Eddie chuckled. “I think she should go with black and try for the Goth look.”

“Shh,” Sepanen said, nodding toward the Solstads and Sue Roberts, who were standing side by side on the opposite side of the excavation.

It only took five minutes for the backhoe to dig down to the concrete lid of the burial vault. The cemetery groundskeeper jumped into the hole with a spade and chain, and a few moments later the shovel on the backhoe raised the lid. Ten minutes later a copper-colored casket, dusty, but looking unscathed from its two decades in the vault, emerged from the ground. Three men moved quickly to align it on a cart sitting on the driveway before detaching the chain and rolling it into the hearse.

“Showtime,” Oresek said.

Karen Solstad was standing on the edge of the driveway hugging Sue Roberts as the hearse rolled by.

The short procession of the hearse, the medical examiner’s Suburban, and several sheriff’s cars stopped at the mortuary’s rear entrance. Floyd, Pam, and John Sepanen were at the end of the procession of people following the casket into the workroom.

Paul Bradshaw cranked the latch mechanism and then stepped back. “Do you want me to open it?”

“I’ll do it,” Eddie, the medical examiner’s assistant, said as he pulled on a pair of latex gloves and donned a surgical mask. Paul Bradshaw moved a bank of adjustable overhead lights over the casket and turned them on, brightening the area like daylight.

“Here,” Oresek said as he handed out surgical masks to the others in the room. “At a minimum there will be lots of mold spores you don’t want to breathe.”

Eddie slid his fingers under the edge of the lid and lifted the smaller lid segment with apparent ease. He took a brief look inside and then opened the larger section. “It appears we have two sets of remains,” he said.

Pam let out her breath, not realizing that she’d been holding it. “Thank God,” she whispered.

They watched Tony Oresek step beside Eddie and engage in a muted conversation. “Mister Bradshaw, can you help us?” Oresek asked.

“If we had a sheet or blanket,” Oresek said, “I think we could roll the corpse back and forth to get fabric under it. Then, we could remove it intact.”

Paul moved quickly to a cabinet and returned with a white sheet. The three men worked in concert and after a few moments they carefully lifted the top set of remains free of the casket.

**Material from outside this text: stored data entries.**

Lemma visit_fold_spec nbrs : ∀ st,
  (∀ x, x ∈ (foldl visit st nbrs).1 ↔ x ∈ st.1 ∨ x ∈ nbrs)
  ∧ (∀ x, x ∈ (foldl visit st nbrs).2 ↔ x ∈ st.2 ∨ (x ∈ nbrs ∧ x ∉ st.1))
  ∧ (NoDup st.1 → NoDup (foldl visit st nbrs).1).
Proof.
  induction nbrs as [|nbr nbrs IH]; intros st.
  - simpl. split_and!; [| |done].
    + intros x. rewrite elem_of_nil. tauto.
    + intros x. rewrite elem_of_nil. tauto.
  - simpl foldl.
    destruct (IH (visit st nbr)) as (IH1 & IH2 & IH3).
    destruct (visit_spec st nbr) as (V1 & V2 & V3).
    split_and!.
    + intros x. rewrite IH1, V1, elem_of_cons. tauto.
    + intros x. rewrite IH2, V1, V2, elem_of_cons.
      destruct (decide (x = nbr)); tauto.
    + auto.
Qed.

Lemma neighbors_has_edge g u nbrs x :
  neighbors g u = Some nbrs → x ∈ nbrs ↔ has_edge g u x = true.
Proof.
  unfold neighbors. rewrite has_edge_true.
  destruct (g_adj g !! u) as [d|]; [|done].
  intros [= <-]. split.
  - intros Hx. exists d. done.
  - intros (d' & [= <-] & Hx). done.
Qed.

Lemma expand_frontier_spec g frontier : ∀ st st',
  expand_frontier g frontier st = Some st' →
  (∀ x, x ∈ st'.1 ↔ x ∈ st.1 ∨ edge_from g frontier x)
  ∧ (∀ x, x ∈ st'.2 ↔ x ∈ st.2 ∨ (edge_from g frontier x ∧ x ∉ st.1))
  ∧ (NoDup st.1 → NoDup st'.1).
Proof.
  induction frontier as [|u frontier IH]; intros st st' Hrun; simpl in Hrun.
  - injection Hrun as <-.
    assert (∀ x, ¬ edge_from g [] x) as Hnone.
    { intros x (u & Hu & _). apply elem_of_nil in Hu. done. }
    split_and!; [| |done].
    + intros x. specialize (Hnone x). tauto.
    + intros x. specialize (Hnone x). tauto.
  - destruct (neighbors g u) as [nbrs|] eqn:Hn; [|done].
    destruct (IH _ _ Hrun) as (IH1 & IH2 & IH3).
    destruct (visit_fold_spec nbrs st) as (V1 & V2 & V3).
    assert (∀ x, edge_from g (u :: frontier) x
                 ↔ x ∈ nbrs ∨ edge_from g frontier x) as Hedge.
    { intros x. rewrite (neighbors_has_edge g u nbrs x Hn). split.
      - intros (w & Hw & Hwx). apply elem_of_cons in Hw as [->|Hw]; [tauto|].
        right. exists w. done.
      - intros [Hx|(w & Hw & Hwx)].
        + exists u. split; [left|done].
        + exists w. split; [right; done|done]. }
    split_and!.
    + intros x. rewrite IH1, V1, Hedge. tauto.
    + intros x. rewrite IH2, V1, V2, Hedge.
      destruct (decide (x ∈ nbrs)); tauto.
    + auto.
Qed.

“Let’s set him on the stainless steel table,” Paul said.

Oresek took out a small tape recorder. “The remains have been resting on top of a second set of remains in a single casket.

“The upper set of remains is arranged head-to-toe with the lower remains. The upper corpse has not been embalmed and the tissue is decomposed. The resulting decomposition has stained the clothing beneath the body. The upper corpse is dressed in a blue and white plaid flannel shirt and denim bib overalls. The lower set of remains have been embalmed and the tissue is intact, although desiccated. The lower corpse is clothed in a military uniform and much of the material is badly stained.”